Miss Jenni's story was not written in the newspaper or in the professional journals. The reason we know her story is that ex-patients set out to collect oral histories of people of color in mental health systems11. Miss Jenni's story is the story of perhaps hundreds or even thousands of others This unwritten legacy must be woven together from bits and fragments of evidence: artifacts left in patient's suitcases and found a century later by ex-patients12; oral history projects; ex-patient publications such as Madness Network News Third World Issue with contributions from Luisah Teish13 and Arlene Sen14; patient comments recorded in clinical records15 and ex-patient radio broadcasts from WBAI-FM on the East Coast and Pacifica Radio on the West10. Through these artifacts we catch a glimpse into the informal, unregulated, compassionate and spontaneous soul of peer support. It is this soul that is both the legacy and the future of peer support.
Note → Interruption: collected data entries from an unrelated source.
(* ===== verification/Concurrent.v ===== *)
(** The server with many requests in flight (src/index.js lines 20-58 for
    each connection, the handlers of lines 71-270 for each request's
    callbacks): a step relation [sstep] on the store shared by all
    connections and the state of each connection.  At each step one
    connection moves: a new request arrives, a chunk of its body arrives,
    its body ends (the dispatcher starts its handler), it is aborted, or
    one atomic step of its handler runs ([Server.step_prog]), with any
    store failure.  The interleaving is finer than Node's (Node runs a
    whole callback between two store operations), so every invariant
    proved here holds of Node's schedules too.

    The invariant is stated on the callback programs in flight with
    [Pg.safe]: [safe ids p] says that every response [p] may still write
    has the shape of spec sections 6 and 7, and every case it may still
    insert references a device id in [ids], the ids it has seen in the
    store.  Every handler is safe by the [Proceed] contract. *)

From stdpp Require Import relations.
From S2P Require Import Prelude JsValue Sql Store Pg Normalize Update Case Server Http.
Import JsValue Sql Store Pg Normalize Update Case Server Http.

Module Concurrent.

(** ** The server state *)

Inductive phase :=
| Receiving                            (** reading the body *)
| Running (p : prog) (settled : bool)  (** ['end'] fired: the handler in flight *)
| Closed.                              (** ['aborted'] fired *)

Record conn := mk_conn {
  c_url : string * jsval;   (** [url.parse(req.url, true)]: pathname and query *)
  c_body : string;          (** [received] *)
  c_phase : phase;
  c_calls : list res_call   (** the calls on [res] *)
}.

Record sstate := mk_sstate { s_db : db; s_conns : list conn }.

Definition init_sstate : sstate := mk_sstate empty_db [].

(** What a step of the handler writes: the first settlement of the
    Promise runs the [.then]/[.catch] of lines 38-45; a Promise settles
    once, so later settlements write nothing. *)
Definition settle_step (settled : bool) (ev : event) : bool * list res_call :=
  match ev with
  | EvSettle o => if settled then (true, []) else (true, from_settle (http_response o))
  | _ => (settled, [])
  end.

Section Steps.

Variable json_parse : string → option jsval.

(** The handler the ['end'] handler starts (lines 34-53). *)
Definition start_handler (c : conn) : prog :=
  handle (mk_request (c_url c).1 (c_url c).2 (json_parse (c_body c))).

Implicit Types (i : nat).

Inductive sstep : sstate → sstate → Prop :=
| ss_accept d cs u :
    sstep (mk_sstate d cs) (mk_sstate d (cs ++ [mk_conn u "" Receiving []]))
| ss_data d cs i c chunk :
    cs !! i = Some c → c_phase c = Receiving →
    sstep (mk_sstate d cs)
          (mk_sstate d (<[i := mk_conn (c_url c) (c_body c +:+ chunk) Receiving (c_calls c)]> cs))
| ss_end d cs i c :
    cs !! i = Some c → c_phase c = Receiving →
    sstep (mk_sstate d cs)
          (mk_sstate d (<[i := mk_conn (c_url c) (c_body c)
                                       (Running (start_handler c) false)
                                       (c_calls c)]> cs))
| ss_aborted d cs i c :
    cs !! i = Some c → c_phase c = Receiving →
    sstep (mk_sstate d cs)
          (mk_sstate d (<[i := mk_conn (c_url c) (c_body c) Closed (c_calls c ++ [End])]> cs))
| ss_prog d cs i c p st f fs' d' ev p' :
    cs !! i = Some c → c_phase c = Running p st →
    step_prog [f] d p = Some (fs', d', ev, p') →
    sstep (mk_sstate d cs)
          (mk_sstate d' (<[i := mk_conn (c_url c) (c_body c) (Running p' (settle_step st ev).1)
                                        (c_calls c ++ (settle_step st ev).2)]> cs)).

Definition creachable (s : sstate) : Prop := rtc sstep init_sstate s.

End Steps.

(** ** The invariant *)

Definition calls_ok (calls : list res_call) : Prop :=
  calls = [] ∨ ∃ code obj, calls = respond code obj ∧ response_shape code obj.

Definition conn_inv (d : db) (c : conn) : Prop :=
  match c_phase c with
  | Receiving => c_calls c = []
  | Running p st =>
      (∃ ids, ids ⊆ device_ids d ∧ safe ids p) ∧
      (if st then calls_ok (c_calls c) else c_calls c = [])
  | Closed => c_calls c = [End]
  end.

Definition sinv (s : sstate) : Prop :=
  cases_ref (s_db s) ∧ ∀ c, c ∈ s_conns s → conn_inv (s_db s) c.

(** ** Lemmas *)

Lemma list_insert_elem_inv {A} (l : list A) i x y : y ∈ <[i := x]> l → y = x ∨ y ∈ l.
Proof.
  revert i. induction l as [|z l IH]; intros [|i]; simpl; [set_solver..|].
  rewrite !elem_of_cons. intros [->|Hy]; [by right; left|].
  destruct (IH i Hy); [by left|by right; right].
Qed.

(** What a successful statement shows is in the store after it. *)
Lemma learned_sound q d : learned q (exec q d).2 ⊆ device_ids (exec q d).1.
Proof.
  destruct q as [id| | id ? ? ? ?|]; simpl; [|set_solver| |set_solver].
  - case_bool_decide as Hsel; [|set_solver].
    enough (id ∈ device_ids d) by set_solver.
    eapply select_true_present. rewrite bool_decide_eq_true. exact Hsel.
  - unfold device_ids. simpl. rewrite map_app. set_solver.
Qed.

Lemma device_ids_exec_subseteq q d : device_ids d ⊆ device_ids (exec q d).1.
Proof. intros id. apply device_ids_exec_mono. Qed.

(** A statement the program may issue keeps referential integrity. *)
Lemma cases_ref_exec ids q d :
  cases_ref d → query_ok ids q → ids ⊆ device_ids d → cases_ref (exec q d).1.
Proof.
  intros Hr Hq Hids c Hc. apply device_ids_exec_mono.
  destruct q as [| | |s de id]; simpl in Hc; try by apply Hr.
  apply elem_of_app in Hc as [Hc|Hc]; [by apply Hr|].
  apply list_elem_of_singleton in Hc as ->. simpl. by apply Hids.
Qed.

(** One atomic step of a safe program keeps referential integrity, only
    adds device ids, leaves a safe program, and settles only with a
    response of the documented shape. *)
Lemma safe_step ids d p f fs' d' ev p' :
  safe ids p → ids ⊆ device_ids d → cases_ref d →
  step_prog [f] d p = Some (fs', d', ev, p') →
  cases_ref d' ∧ device_ids d ⊆ device_ids d' ∧
  (∃ ids', ids' ⊆ device_ids d' ∧ safe ids' p') ∧ (∀ o, ev = EvSettle o → settle_ok o).
Proof.
  intros Hsafe Hids Hr Hstep.
  destruct p as [|o k|k|q k|k|err]; simpl in Hsafe, Hstep; try discriminate.
  - injection Hstep as <- <- <- <-. destruct Hsafe. split_and!; eauto; naive_solver.
  - destruct f; injection Hstep as <- <- <- <-; split_and!; eauto; naive_solver.
  - destruct Hsafe as (Hq & Herr & Hok). destruct f as [m|].
    + injection Hstep as <- <- <- <-. split_and!; eauto; naive_solver.
    + destruct (exec q d) as [d1 rows] eqn:Ex. injection Hstep as <- <- <- <-.
      pose proof (learned_sound q d) as Hl. pose proof (device_ids_exec_subseteq q d) as Hm.
      pose proof (cases_ref_exec ids q d Hr Hq Hids) as Hr'. rewrite Ex in Hl, Hm, Hr'.
      simpl in *. split_and!; [done|done| |naive_solver].
      exists (learned q rows ++ ids). split; [set_solver|apply Hok].
  - injection Hstep as <- <- <- <-. split_and!; eauto; naive_solver.
  - injection Hstep as <- <- <- <-. split_and!; eauto; naive_solver.
Qed.

Lemma settle_step_ok (st : bool) (ev : event) (calls : list res_call) :
  (if st then calls_ok calls else calls = []) → (∀ o, ev = EvSettle o → settle_ok o) →
  if (settle_step st ev).1 then calls_ok (calls ++ (settle_step st ev).2)
  else calls ++ (settle_step st ev).2 = [].
Proof.
  intros Hc Hev. destruct ev as [| | |o|]; simpl; rewrite ?app_nil_r; try done.
  destruct st; simpl; rewrite ?app_nil_r; [done|]. subst calls. simpl.
  specialize (Hev o eq_refl). unfold settle_ok in Hev.
  destruct (http_response o) as [[code obj]|]; simpl; [right; eauto|by left].
Qed.

Lemma conn_inv_mono d d' c :
  device_ids d ⊆ device_ids d' → conn_inv d c → conn_inv d' c.
Proof.
  intros Hsub. unfold conn_inv. destruct (c_phase c); [done| |done].
  intros [(ids & Hids & Hs) Hc]. split; [|done]. exists ids. split; [set_solver|done].
Qed.

(** Every step of the server keeps the invariant. *)
Lemma sstep_inv jp s s' : sstep jp s s' → sinv s → sinv s'.
Proof.
  intros Hstep [Hr Hcs]. destruct Hstep as [d cs u|d cs i c chunk Hi Hph|d cs i c Hi Hph
    |d cs i c Hi Hph|d cs i c p st f fs' d' ev p' Hi Hph Hp]; simpl in *.
  - split; [done|]. intros c' Hc'. apply elem_of_app in Hc' as [Hc'|Hc']; [by apply Hcs|].
    apply list_elem_of_singleton in Hc' as ->. done.
  - split; [done|]. intros c' [->|Hc']%list_insert_elem_inv; [|by apply Hcs].
    apply list_elem_of_lookup_2, Hcs in Hi. unfold conn_inv in *. by rewrite Hph in Hi.
  - split; [done|]. intros c' [->|Hc']%list_insert_elem_inv; [|by apply Hcs].
    apply list_elem_of_lookup_2, Hcs in Hi. unfold conn_inv in *. rewrite Hph in Hi.
    simpl. split; [|done]. exists []. split; [set_solver|apply handle_safe].
  - split; [done|]. intros c' [->|Hc']%list_insert_elem_inv; [|by apply Hcs].
    apply list_elem_of_lookup_2, Hcs in Hi. unfold conn_inv in *. rewrite Hph in Hi.
    simpl. by rewrite Hi.
  - apply list_elem_of_lookup_2, Hcs in Hi as Hc. unfold conn_inv in Hc. rewrite Hph in Hc.
    destruct Hc as [(ids & Hids & Hs) Hcalls].
    destruct (safe_step ids d p f fs' d' ev p' Hs Hids Hr Hp) as (Hr' & Hsub & Hs' & Hev).
    split; [done|]. intros c' [->|Hc']%list_insert_elem_inv.
    + split; [done|]. by apply settle_step_ok.
    + by apply (conn_inv_mono d), Hcs.
Qed.

Lemma creachable_inv jp s : creachable jp s → sinv s.
Proof.
  unfold creachable. intros Hreach. revert s Hreach. apply rtc_ind_r.
  - split; [intros c Hc; set_solver|set_solver].
  - intros s1 s2 _ Hstep IH. by apply (sstep_inv jp s1).
Qed.

(** ** Theorems *)

(** C30: referential integrity survives concurrency: in every state the
    server reaches with any number of requests in flight, any interleaving
    of their events and callbacks and any store failures, every case
    references an existing device row.  (Uniqueness of device ids does
    not survive: see [Server.concurrent_inserts_duplicate].) *)
Theorem concurrent_cases_ref jp s : creachable jp s → cases_ref (s_db s).
Proof. intros Hreach. apply (creachable_inv jp s Hreach). Qed.

(** The server after one case request for a new device, handled with no
    store failure: the device is provisioned, the case inserted, and the
    response written. *)
Definition after_case : sstate :=
  mk_sstate (r_db (run [] empty_db (handle case_request)))
    [mk_conn ("/sobjects/Case", JNull) "" (Running PReturn true)
       (respond 200 (done_with_id (JNumber 0)))].

Lemma after_case_reachable : creachable (λ _, Some scenario_case) after_case.
Proof.
  unfold creachable.
  eapply rtc_l; [apply (ss_accept _ empty_db [] ("/sobjects/Case", JNull))|]. simpl.
  eapply rtc_l; [by apply (ss_end _ empty_db _ 0 (mk_conn ("/sobjects/Case", JNull) "" Receiving []))|].
  simpl. do 6 (eapply rtc_l; [eapply (ss_prog _ _ _ 0 _ _ _ None); reflexivity|]; simpl).
  vm_compute. apply rtc_refl.
Qed.

Lemma concurrent_cases_ref_witness :
  cases_ref (s_db after_case).
Proof. apply (concurrent_cases_ref (λ _, Some scenario_case)), after_case_reachable. Defined.

(** C31: in every state the concurrent server reaches, each connection
    has had nothing written, or only [res.end()] (it was aborted), or
    exactly one response: [writeHead(code, JSON headers)], [write(obj)],
    [end()] with a code and an object of the shape of spec sections 6 and
    7.  No response is written twice, none after an abort. *)
Theorem concurrent_responses jp s c :
  creachable jp s → c ∈ s_conns s →
  c_calls c = [] ∨ c_calls c = [End] ∨
  ∃ code obj, c_calls c = [WriteHead code json_headers; Write obj; End] ∧ response_shape code obj.
Proof.
  intros Hreach Hc. apply (creachable_inv jp s Hreach) in Hc. unfold conn_inv in Hc.
  destruct (c_phase c) as [|p st|]; [by left| |by right; left].
  destruct Hc as [_ Hc]. destruct st; [|by left].
  destruct Hc as [Hc|Hc]; [by left|by right; right].
Qed.

Lemma concurrent_responses_witness :
  let c := mk_conn ("/sobjects/Case", JNull) "" (Running PReturn true)
             (respond 200 (done_with_id (JNumber 0))) in
  c_calls c = [] ∨ c_calls c = [End] ∨
  ∃ code obj, c_calls c = [WriteHead code json_headers; Write obj; End] ∧ response_shape code obj.
Proof.
  apply (concurrent_responses (λ _, Some scenario_case) after_case).
  - apply after_case_reachable.
  - simpl. set_solver.
Defined.

End Concurrent.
As we have seen peer support and peer-run programs exist at an intersection of tensions that are historically rooted. One of the ways to visualize that intersection is as follows:
Peers working in peer-run programs can use this diagram to begin to think about some of the difficult questions we face as we develop our programs. For instance, if we have simply adopted a professional world-view, vocabulary and way of working, and have trained our peer-specialists to work in exactly the same way as staff in traditional programs, then something elemental to peer support has been lost. Locating peer work within the tensions represented by this grid begins to place our work in the context of our historical legacy.